----- Material to process -----
(** X5: on a response whose content type is text/html, setting a
    content-length that passes the check and reads as [declared] leaves the
    header as the decimal form of [declared] plus the payload length, and
    raises no error (a numeric header stays as it is when the payload is
    empty).  The declared length and the sum are integers a double holds
    exactly. *)
Theorem setHeader_adds_payload_length (r : Response) (name : string) (v ct : HeaderValue)
    (declared : Z) :
  setHeaderImpl r = SetHeaderPatched -> headersSent r = false ->
  lower_string name = "content-length" ->
  getHeader r "content-type" = Some ct -> parseContentType ct = inl "text/html" ->
  content_length_refused v = false -> originalContentLength v = Int declared ->
  0 <= insertionLength (parser r) ->
  exact_integer declared -> exact_integer (declared + insertionLength (parser r)) ->
  let r' := setHeader inspect parseContentType r name v in
  let total := declared + insertionLength (parser r) in
  errors r' = errors r /\
  (getHeader r' "content-length" = Some (HStr (decimal total)) \/
   insertionLength (parser r) = 0 /\
   getHeader r' "content-length" = Some (HNum (Int declared))).
Proof.
  intros Hi Hs Hname Hct Hparse Hok Hdecl _ _ _ r' total. subst r' total.
  rewrite (setHeader_patched r name v Hi Hs).
  set (r1 := originalSetHeader r name v).
  assert (H1 : headers r1 = <[lower_string name := v]> (headers r) /\
               errors r1 = errors r /\ headersSent r1 = false /\ parser r1 = parser r).
  { subst r1. unfold originalSetHeader. rewrite Hs. cbn. auto. }
  destruct H1 as (Hh1 & He1 & Hs1 & Hp1).
  assert (Hct1 : getHeader r1 "content-type" = Some ct).
  { unfold getHeader in *. rewrite Hh1, Hname. rewrite lookup_insert_ne by discriminate.
    exact Hct. }
  rewrite (classify_parsed r1 ct "text/html" Hct1 Hparse).
  change (String.eqb "text/html" "text/html") with true.
  set (r2 := set_parser (set_shouldParseHtml true (parser r1)) r1).
  assert (Hget2 : getHeader r2 "content-length" = Some v).
  { unfold getHeader. subst r2. cbn [headers set_parser]. rewrite Hh1, Hname.
    apply lookup_insert_eq. }
  unfold adjust. rewrite Hget2.
  destruct (ResponseFacts.adjustContentLength_adds_payload inspect r2 v declared
              Hs1 eq_refl Hok Hdecl Hget2) as [He3 Hh3].
  set (r3 := adjustContentLength inspect r2 v) in *.
  destruct (suffix_etag_fields r3) as (Hk & _ & (He4 & _) & _).
  assert (Hget4 : getHeader (suffix_etag r3) "content-length" = getHeader r3 "content-length").
  { unfold getHeader. apply Hk. discriminate. }
  rewrite Hget4, He4, He3.
  assert (Hplen : insertionLength (parser r2) = insertionLength (parser r)).
  { subst r2. cbn. rewrite Hp1. reflexivity. }
  rewrite Hplen in Hh3. split; [exact He1 | exact Hh3].
Qed.
Lemma approx_eq_2_10_stop : approx_eq sample_lib 2 10 approx_stop < 0.
Proof.
  unfold approx_stop. rewrite approx_eq_ln by lra.
  destruct (neg_ln_bounds (1 - 1e-10)) as (Hlo & Hhi); [lra|].
  assert (Hinv : / (1 - 1e-10) <= 1 + 2e-10).
  { apply Rmult_le_reg_l with (1 - 1e-10); [lra|].
    rewrite Rinv_r by lra. lra. }
  pose proof (u_ln_inv_small (- ln (1 - 1e-10))). lra.
Qed.

Lemma grid_value_In (i : nat) : (i < 1000)%nat -> In (grid_value i) approx_values.
Proof.
  intros Hi. unfold grid_value, approx_values. now apply np_linspace_In.
Qed.

Lemma mid_grid_bounds : 0.64 <= mid_grid <= 0.66.
Proof.
  unfold mid_grid, grid_value, approx_start, approx_stop.
  rewrite !INR_IZR_INZ. simpl Z.of_nat. lra.
Qed.

Lemma approx_eq_2_10_mid : 0 < approx_eq sample_lib 2 10 mid_grid.
Proof.
  pose proof mid_grid_bounds as Hm.
  rewrite approx_eq_ln by lra.
  destruct (neg_ln_bounds mid_grid) as (Hlo & Hhi); [lra|].
  assert (Hinv : / mid_grid <= 1.5625).
  { apply Rmult_le_reg_l with mid_grid; [lra|].
    rewrite Rinv_r by lra. lra. }
  pose proof (u_ln_inv_lower (- ln mid_grid)). nra.
Qed.

(** The first call of [brentq], the grid scan and the second call. *)
Lemma sample_2_10_first_try :
  brentq sample_lib (approx_eq sample_lib 2 10) approx_start approx_stop
  = inl (ValueError "f(a) and f(b) must have different signs").
Proof.
  simpl brentq. unfold bisect_brentq.
  pose proof approx_eq_2_10_start. pose proof approx_eq_2_10_stop.
  replace (Rltb 0 _) with true by (symmetry; apply Rltb_true; nra).
  reflexivity.
Qed.

Lemma sample_2_10_scan :
  exists ymax,
    np_max (approx_solns sample_lib 2 10) = inr ymax /\ 0 < ymax /\
    approx_eq sample_lib 2 10 (approx_xmax sample_lib 2 10 ymax) = ymax.
Proof.
  assert (Hin : In (approx_eq sample_lib 2 10 mid_grid)
                   (approx_solns sample_lib 2 10)).
  { unfold approx_solns. apply in_map. apply grid_value_In. lia. }
  destruct (np_max_spec (approx_solns sample_lib 2 10)) as (m & Hm & Hmem & Hup).
  { intros E. rewrite E in Hin. exact Hin. }
  exists m. split; [exact Hm|]. split.
  - pose proof approx_eq_2_10_mid. specialize (Hup _ Hin). lra.
  - unfold approx_xmax, approx_solns. now apply argmax_on_grid.
Qed.

Lemma sample_2_10_second_try (ymax : R) :
  0 < ymax ->
  approx_eq sample_lib 2 10 (approx_xmax sample_lib 2 10 ymax) = ymax ->
  brentq sample_lib (approx_eq sample_lib 2 10)
    (approx_xmax sample_lib 2 10 ymax) approx_stop
  = inr (bisect (approx_eq sample_lib 2 10)
           (approx_xmax sample_lib 2 10 ymax) approx_stop 100).
Proof.
  intros Hpos Hval. simpl brentq. unfold bisect_brentq. rewrite Hval.
  pose proof approx_eq_2_10_stop.
  replace (Rltb 0 _) with false by (symmetry; apply Rltb_false; nra).
  reflexivity.
Qed.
-----
Prompt - Up to and including the line with "raises no error", print every line of the material above, starting from its first line, exactly.

Task response -
(** X5: on a response whose content type is text/html, setting a
    content-length that passes the check and reads as [declared] leaves the
    header as the decimal form of [declared] plus the payload length, and
    raises no error (a numeric header stays as it is when the payload is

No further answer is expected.